Exercise data below:

(** The counters saturate at 0 and 3. *)
Lemma incrementCounter_ok i x c : info_ok c -> m_prediction_table c !! i = Some x ->
  exists c', incrementCounter i c = Ok c' /\ info_ok c' /\ m_prediction_table c' = <[i := Z.min 3 (x + 1)]> (m_prediction_table c) /\
    m_table_size c' = m_table_size c.
Proof.
  intros [Hs Hl Hc] Hx. unfold incrementCounter. rewrite (proj2 (rd_Ok _ _ _) Hx). cbn [mbind res_bind].
  pose proof (proj1 (Forall_lookup _ _) Hc _ _ Hx) as Hr. cbn in Hr. destruct (Z.ltb_spec x 3).
  - rewrite wr_lt by (by eapply lookup_lt_Some). eexists. split; [done|]. cbn. rewrite wrap_small, Z.min_r by (lia || (split; lia)).
    split; [|done]. split; cbn; [done|by rewrite length_insert|]. apply Forall_insert; [done|lia].
  - eexists. split; [done|]. split; [done|]. rewrite Z.min_l, list_insert_id by (done || lia || (rewrite Hx; f_equal; lia)). done.
Qed.

Lemma decrementCounter_ok i x c : info_ok c -> m_prediction_table c !! i = Some x ->
  exists c', decrementCounter i c = Ok c' /\ info_ok c' /\ m_prediction_table c' = <[i := Z.max 0 (x - 1)]> (m_prediction_table c).
Proof.
  intros [Hs Hl Hc] Hx. unfold decrementCounter. rewrite (proj2 (rd_Ok _ _ _) Hx). cbn [mbind res_bind].
  pose proof (proj1 (Forall_lookup _ _) Hc _ _ Hx) as Hr. cbn in Hr. destruct (Z.ltb_spec 0 x).
  - rewrite wr_lt by (by eapply lookup_lt_Some). eexists. split; [done|]. cbn. rewrite wrap_small, Z.max_r by (lia || (split; lia)).
    split; [|done]. split; cbn; [done|by rewrite length_insert|]. apply Forall_insert; [done|lia].
  - eexists. split; [done|]. split; [done|]. rewrite Z.max_l, list_insert_id by (done || lia || (rewrite Hx; f_equal; lia)). done.
Qed.

Lemma recordEviction_ok a b d c : info_ok c -> info_ok (recordEviction a b d c).
Proof. by intros []. Qed.

Lemma init_entry_ok s pc i c p si : info_ok c -> wf s p si -> i < m_associativity s ->
  exists p', init_entry pc i c p = Ok p' /\ wf s p' si /\ chirp_lru p' = chirp_lru p /\ m_chirp_first_hit p' !! i = Some true.
Proof.
  intros Hc [H1 H2 H3 H4 H5] Hi. unfold init_entry.
  destruct (table_slot_total (computeSignature pc c) c Hc (signature_range _ _)) as (j & x & -> & Hx & _). cbn [mbind res_bind].
  rewrite (wr_lt (m_chirp_sig p)) by lia. cbn [mbind res_bind]. unfold predictDead. rewrite (proj2 (rd_Ok _ _ _) Hx). cbn [mbind res_bind].
  rewrite !wr_lt by lia. eexists. split; [done|]. split; [|split; [done|]].
  - split; cbn; rewrite ?length_insert; try done. apply Forall_insert; [done|apply signature_range].
  - cbn. apply list_lookup_insert_eq. lia.
Qed.

Lemma move_ok s i p si order : wf s p si -> recency (LRU.m_lru_bits (chirp_lru p)) order -> i < m_associativity s ->
  exists p', move s i p = Ok p' /\ wf s p' si /\ recency (LRU.m_lru_bits (chirp_lru p')) (touch i order) /\
    m_chirp_first_hit p' = m_chirp_first_hit p.
Proof.
  intros [H1 H2 H3 H4 H5] Hr Hi. pose proof H5 as [Hl Hn _ _ _]. unfold move.
  destruct (LRU.moveToMRU_touch s _ order i Hl Hn Hr Hi) as (l & E & _).
  destruct (LRU.wf_moved s _ _ _ _ _ E Hi Hr H5) as (Hw & Hr' & _). rewrite E. eexists. split; [done|]. by split.
Qed.

(** *** The victim *)

Definition dead_way (s : CacheSetBase) (p : CacheSetCHiRP) (w : nat) : bool :=
  evictable_way s w && default false (m_chirp_pred_dead p !! w).
(** The last way of the order with a property. *)
Definition oldest_way (good : nat -> bool) (order : list nat) : option nat := last (filter (fun w => good w = true) order).
Definition victim_of (s : CacheSetBase) (p : CacheSetCHiRP) (order : list nat) : nat :=
  default (default 0 (oldest_way (evictable_way s) order)) (oldest_way (dead_way s p) order).

Section scan.
Context (bits : list Z) (order : list nat) (Hr : recency bits order) (good : nat -> bool).

Definition best (acc : nat * Z) (i : nat) : nat * Z :=
  if good i && (snd acc <=? default 0 (bits !! i))%Z then (i, default 0%Z (bits !! i)) else acc.

Lemma best_loop d k : k <= length bits ->
  let r := foldl best (d, 0%Z) (seq 0 k) in
  (r = (d, 0%Z) /\ (forall j, j < k -> good j = false)) \/
  (good (fst r) = true /\ bits !! fst r = Some (snd r) /\
     forall j y, j < k -> good j = true -> bits !! j = Some y -> (y <= snd r)%Z).
Proof.
  cbn zeta. induction k as [|k IH]; intros Hk; [left; split; [done|lia]|].
  rewrite seq_S, foldl_app. cbn [foldl Nat.add]. specialize (IH ltac:(lia)).
  destruct (foldl best (d, 0%Z) (seq 0 k)) as [i m] eqn:E. cbn [fst snd] in IH.
  destruct (lookup_lt_is_Some_2 bits k ltac:(lia)) as [x Hx]. destruct (recency_lookup _ _ _ _ Hr Hx) as (pos & -> & _).
  assert (Eb : best (i, m) k = if good k && (m <=? Z.of_nat pos)%Z then (k, Z.of_nat pos) else (i, m))
    by (unfold best; by rewrite Hx). rewrite Eb. clear E Eb. destruct (good k) eqn:Eg; cbn [andb].
  - destruct IH as [[[= -> ->] Hno]|(Hg & Hb & Hmax)].
    + rewrite (proj2 (Z.leb_le _ _)) by lia. right. cbn [fst snd]. split_and!; [done|done|]. intros j y Hj Hgj Hy.
      destruct (decide (j = k)) as [->|]; [rewrite Hx in Hy; injection Hy as <-; lia|]. rewrite Hno in Hgj by lia. done.
    + right. destruct (Z.leb_spec m (Z.of_nat pos)); cbn [fst snd]; (split_and!; [done|done|]); intros j y Hj Hgj Hy;
        (destruct (decide (j = k)) as [->|]; [rewrite Hx in Hy; injection Hy as <-; lia|]);
        specialize (Hmax j y ltac:(lia) Hgj Hy); lia.
  - destruct IH as [[[= -> ->] Hno]|(Hg & Hb & Hmax)]; [left|right]; cbn [fst snd].
    + split; [done|]. intros j Hj. destruct (decide (j = k)) as [->|]; [done|apply Hno; lia].
    + split_and!; [done|done|]. intros j y Hj Hgj Hy. destruct (decide (j = k)) as [->|]; [congruence|apply (Hmax j); [lia|done|done]].
Qed.

Lemma best_oldest d : fst (foldl best (d, 0%Z) (seq 0 (length bits))) = default d (oldest_way good order).
Proof.
  destruct (best_loop d (length bits) (le_n _)) as [[-> Hno]|(Hg & Hb & Hmax)]; unfold oldest_way.
  - rewrite filter_none; [done|]. intros w Hw. apply (recency_elem _ _ _ Hr) in Hw. by rewrite (Hno w Hw).
  - destruct (foldl _ _ _) as [i m]. cbn [fst snd] in *. destruct (recency_lookup _ _ _ _ Hr Hb) as (pos & -> & Ho & _).
    rewrite <- (drop_0 order). erewrite last_filter_drop; [done|exact Ho|lia|done|]. intros q v Hq Hv Hgv.
    pose proof (proj2 Hr _ _ Hv) as Hbv. specialize (Hmax v _ ltac:(by eapply lookup_lt_Some) Hgv Hbv). lia.
Qed.

End scan.

Lemma scan_pure ty s p si d : set_wf ty s -> wf s p si ->
  fold_loop (scan_step s p) ((d, 0%Z), (0, 0%Z)) (seq 0 (m_associativity s)) =
    Ok (foldl (best (LRU.m_lru_bits (chirp_lru p)) (dead_way s p)) (d, 0%Z) (seq 0 (m_associativity s)),
        foldl (best (LRU.m_lru_bits (chirp_lru p)) (evictable_way s)) (0, 0%Z) (seq 0 (m_associativity s))).
Proof.
  intros Hs [H1 H2 H3 H4 [Hl _ _ _ _]]. generalize (d, 0%Z), (0, 0%Z).
  assert (Hall : forall i, i ∈ seq 0 (m_associativity s) -> i < m_associativity s) by (intros i Hi%elem_of_seq; lia).
  revert Hall. generalize (seq 0 (m_associativity s)). intros l. induction l as [|i l IH]; intros Hall a b; [done|].
  cbn [fold_loop foldl]. specialize (Hall i ltac:(left)) as Hi.
  destruct (lookup_lt_is_Some_2 (m_chirp_pred_dead p) i ltac:(lia)) as [w Hw].
  destruct (lookup_lt_is_Some_2 (LRU.m_lru_bits (chirp_lru p)) i ltac:(lia)) as [x Hx].
  assert (E : scan_step s p (a, b) i = Ok (best (LRU.m_lru_bits (chirp_lru p)) (dead_way s p) a i,
                                          best (LRU.m_lru_bits (chirp_lru p)) (evictable_way s) b i)).
  { unfold scan_step, best, dead_way. rewrite (isValidReplacement_pure _ _ Hs), Hw, Hx. cbn [mbind res_bind default from_option id].
    destruct (evictable_way s i); cbn [andb]; [|done]. by rewrite (proj2 (rd_Ok _ _ _) Hw), (proj2 (rd_Ok _ _ _) Hx). }
  rewrite E. cbn [mbind res_bind]. apply IH. intros; apply Hall; by right.
Qed.

Lemma oldest_way_spec good order w : oldest_way good order = Some w -> w ∈ order /\ good w = true.
Proof.
  intros [l E]%last_Some. assert (H : w ∈ filter (fun w => good w = true) order) by (rewrite E; apply elem_of_app; right; left).
  by apply list_elem_of_filter in H as [? ?].
Qed.

Lemma victim_range ty s p order :
  set_wf ty s -> order ≡ₚ seq 0 (m_associativity s) -> victim_of s p order < m_associativity s.
Proof.
  intros Hs Hp. pose proof (set_wf_ways _ _ Hs).
  assert (Hin : forall good w, oldest_way good order = Some w -> w < m_associativity s).
  { intros good w [Hw _]%oldest_way_spec. rewrite Hp, elem_of_seq in Hw. lia. }
  unfold victim_of. destruct (oldest_way (dead_way s p) order) eqn:E1; cbn; [by eapply Hin|].
  destruct (oldest_way (evictable_way s) order) eqn:E2; cbn; [by eapply Hin|lia].
Qed.

(** The training of the table on an evicted entry. *)
Lemma train_ok (unused : bool) slot x c : info_ok c -> m_prediction_table c !! slot = Some x ->
  exists c', (if unused then incrementCounter slot c else Ok c) = Ok c' /\ info_ok c' /\
    m_prediction_table c' = (if unused then alter (fun x => Z.min 3 (x + 1)) slot (m_prediction_table c) else m_prediction_table c).
Proof.
  intros Hc Hx. destruct unused; [|by exists c]. destruct (incrementCounter_ok slot x c Hc Hx) as (c' & -> & Hc' & E & _).
  exists c'. split_and!; [done|done|]. rewrite E, list_insert_alter. apply list_alter_ext; [|done]. intros y Hy. congruence.
Qed.

(** The victim's way is filled. *)
Lemma fill_ok s pc v c p si order :
  info_ok c -> wf s p si -> recency (LRU.m_lru_bits (chirp_lru p)) order -> v < m_associativity s ->
  exists p1 p2, init_entry pc v c p = Ok p1 /\ move s v p1 = Ok p2 /\ wf s p2 si /\
    recency (LRU.m_lru_bits (chirp_lru p2)) (touch v order) /\ m_chirp_first_hit p2 !! v = Some true.
Proof.
  intros Hc Hw Hr Hv. destruct (init_entry_ok s pc v c p si Hc Hw Hv) as (p1 & -> & Hw1 & El & Ef).
  destruct (move_ok s v p1 si order Hw1 ltac:(by rewrite El) Hv) as (p2 & E & Hw2 & Hr2 & Ef2).
  exists p1, p2. by rewrite Ef2.
Qed.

End of Exercise data.

## Exercise objective
Go through the data and return each line where the word "unused" appears.

## Problem solution
Lemma train_ok (unused : bool) slot x c : info_ok c -> m_prediction_table c !! slot = Some x ->
  exists c', (if unused then incrementCounter slot c else Ok c) = Ok c' /\ info_ok c' /\
    m_prediction_table c' = (if unused then alter (fun x => Z.min 3 (x + 1)) slot (m_prediction_table c) else m_prediction_table c).
  intros Hc Hx. destruct unused; [|by exists c]. destruct (incrementCounter_ok slot x c Hc Hx) as (c' & -> & Hc' & E & _).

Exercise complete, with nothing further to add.